Lemma filter_extension_match_count (w : world) (m extension : option string)
    (f : string) (files : list string) (s : state) :
  exists evs,
    trace (final_state (filter_extension w m extension files s)) =
      trace s ++ evs /\
    count_events (is_match_event f) evs <= count_occ string_dec files f.
Proof.
  revert s. induction files as [|file rest IH]; intros s.
  - exists []. split; [simpl; now rewrite app_nil_r|].
    unfold count_events. simpl. lia.
  - cbn [filter_extension]. rewrite final_state_bind, deliver_eq.
    rewrite final_state_bind.
    set (s0 := deliver_state w (AtFile file) s).
    assert (Ht0 : trace s0 = trace s) by apply deliver_state_trace.
    assert (Hone : forall k,
      count_events (is_match_event f) [LogMatch m file k] <=
      (if string_dec file f then 1 else 0)).
    { intros k. unfold count_events. simpl.
      destruct (String.eqb_spec file f) as [->|Hne]; simpl.
      - destruct (string_dec f f); [lia | contradiction].
      - lia. }
    assert (Hcons : count_occ string_dec (file :: rest) f =
                    (if string_dec file f then 1 else 0) +
                    count_occ string_dec rest f).
    { simpl. now destruct (string_dec file f). }
    rewrite Hcons.
    destruct (passes_filter extension file).
    + unfold bind at 1, gets at 1.
      pose proof (search_for_magic_trace w file
                    (dict_get_default (curr_dir_dict s0) file 0 + 1) m s0)
        as Hsm. cbv zeta in Hsm.
      destruct (search_for_magic w file _ m s0) as [[] s1|e s1];
        cbn [final_state] in Hsm |- *.
      * destruct (IH s1) as [evs [Ht Hc]].
        destruct Hsm as [Hsm|[k Hsm]].
        -- exists evs. split; [congruence | lia].
        -- exists (LogMatch m file k :: evs). split.
           ++ rewrite Ht, Hsm, Ht0, <- app_assoc. reflexivity.
           ++ change (LogMatch m file k :: evs)
                with ([LogMatch m file k] ++ evs).
              rewrite count_events_app. specialize (Hone k). lia.
      * destruct Hsm as [Hsm|[k Hsm]].
        -- exists []. split; [rewrite app_nil_r; congruence|].
           unfold count_events. simpl. lia.
        -- exists [LogMatch m file k]. split; [congruence|].
           specialize (Hone k). lia.
    + unfold ret at 1. destruct (IH s0) as [evs [Ht Hc]].
      exists evs. split; [congruence | lia].
Qed.

Lemma count_match_removed (f : string) (ks : list string) :
  count_events (is_match_event f) (map LogRemoved ks) = 0.
Proof.
  apply count_events_zero. intros e He. apply in_map_iff in He.
  destruct He as [k [<- _]]. reflexivity.
Qed.

Lemma count_match_added (f : string) (ks : list string) :
  count_events (is_match_event f) (map LogAdded ks) = 0.
Proof.
  apply count_events_zero. intros e He. apply in_map_iff in He.
  destruct He as [k [<- _]]. reflexivity.
Qed.

(** X11: one pass through the loop reports at most one match per file,
    however many new lines of the file contain the magic string: the scan
    of a file stops at its first match, and further occurrences wait for
    later cycles. *)
Theorem one_match_per_file_per_cycle (w : world)
    (path m extension : option string) (interval : Z) (s : state) (f : string) :
  wf_state s ->
  (forall files, watch_files_of w path = IoOk files -> NoDup files) ->
  count_events (is_match_event f)
    (new_events s (fst (watch_iteration w path m extension interval s))) <= 1.
Proof.
  intros Hwf Hnd.
  destruct (watch_iteration_final w path m extension interval s)
    as [_ [_ [hevs [Ht Hh]]]].
  pose proof (count_handler_events _ hevs (handler_not_match f) Hh) as Hzero.
  destruct (cycle_body_outcomes w path m extension interval s Hwf)
    as [[_ [_ Htu]]|[files [Hfiles [[_ [_ Htu]]|[_ [_ [tail [Htail Htu]]]]]]]].
  - rewrite (new_events_app s _ hevs) by congruence. lia.
  - destruct (filter_extension_match_count w m extension f files
                (entry_state w s)) as [evs [Hts Hc]].
    destruct (same_work_entry_state w s) as [_ [_ Hte]].
    rewrite (new_events_app s _ (evs ++ hevs)).
    2:{ rewrite Ht, Htu, Hts, Hte. now rewrite <- app_assoc. }
    rewrite count_events_app.
    pose proof (proj1 (NoDup_count_occ string_dec files) (Hnd files Hfiles) f).
    lia.
  - destruct (filter_extension_match_count w m extension f files
                (entry_state w s)) as [evs [Hts Hc]].
    destruct (same_work_entry_state w s) as [_ [_ Hte]].
    rewrite (new_events_app s _
               (evs ++ map LogRemoved
                         (removed_keys (dict_keys (prev_dir_dict s)) files)
                    ++ map LogAdded
                         (added_keys
                            (dict_keys (curr_dir_dict
                               (final_state
                                  (cycle_body w path m extension interval s))))
                            (prev_dir_dict s))
                    ++ tail ++ hevs)).
    2:{ rewrite Ht, Htu, Hts, Hte. now rewrite <- !app_assoc. }
    rewrite !count_events_app, count_match_removed, count_match_added.
    assert (Htl : count_events (is_match_event f) tail = 0).
    { destruct Htail as [[_ ->]|[_ ->]]; reflexivity. }
    pose proof (proj1 (NoDup_count_occ string_dec files) (Hnd files Hfiles) f).
    lia.
Qed.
________
## Your task
Out of the preceding entries, pull each line that contains the word "rest".

## Your solution
  revert s. induction files as [|file rest IH]; intros s.
    assert (Hcons : count_occ string_dec (file :: rest) f =
                    count_occ string_dec rest f).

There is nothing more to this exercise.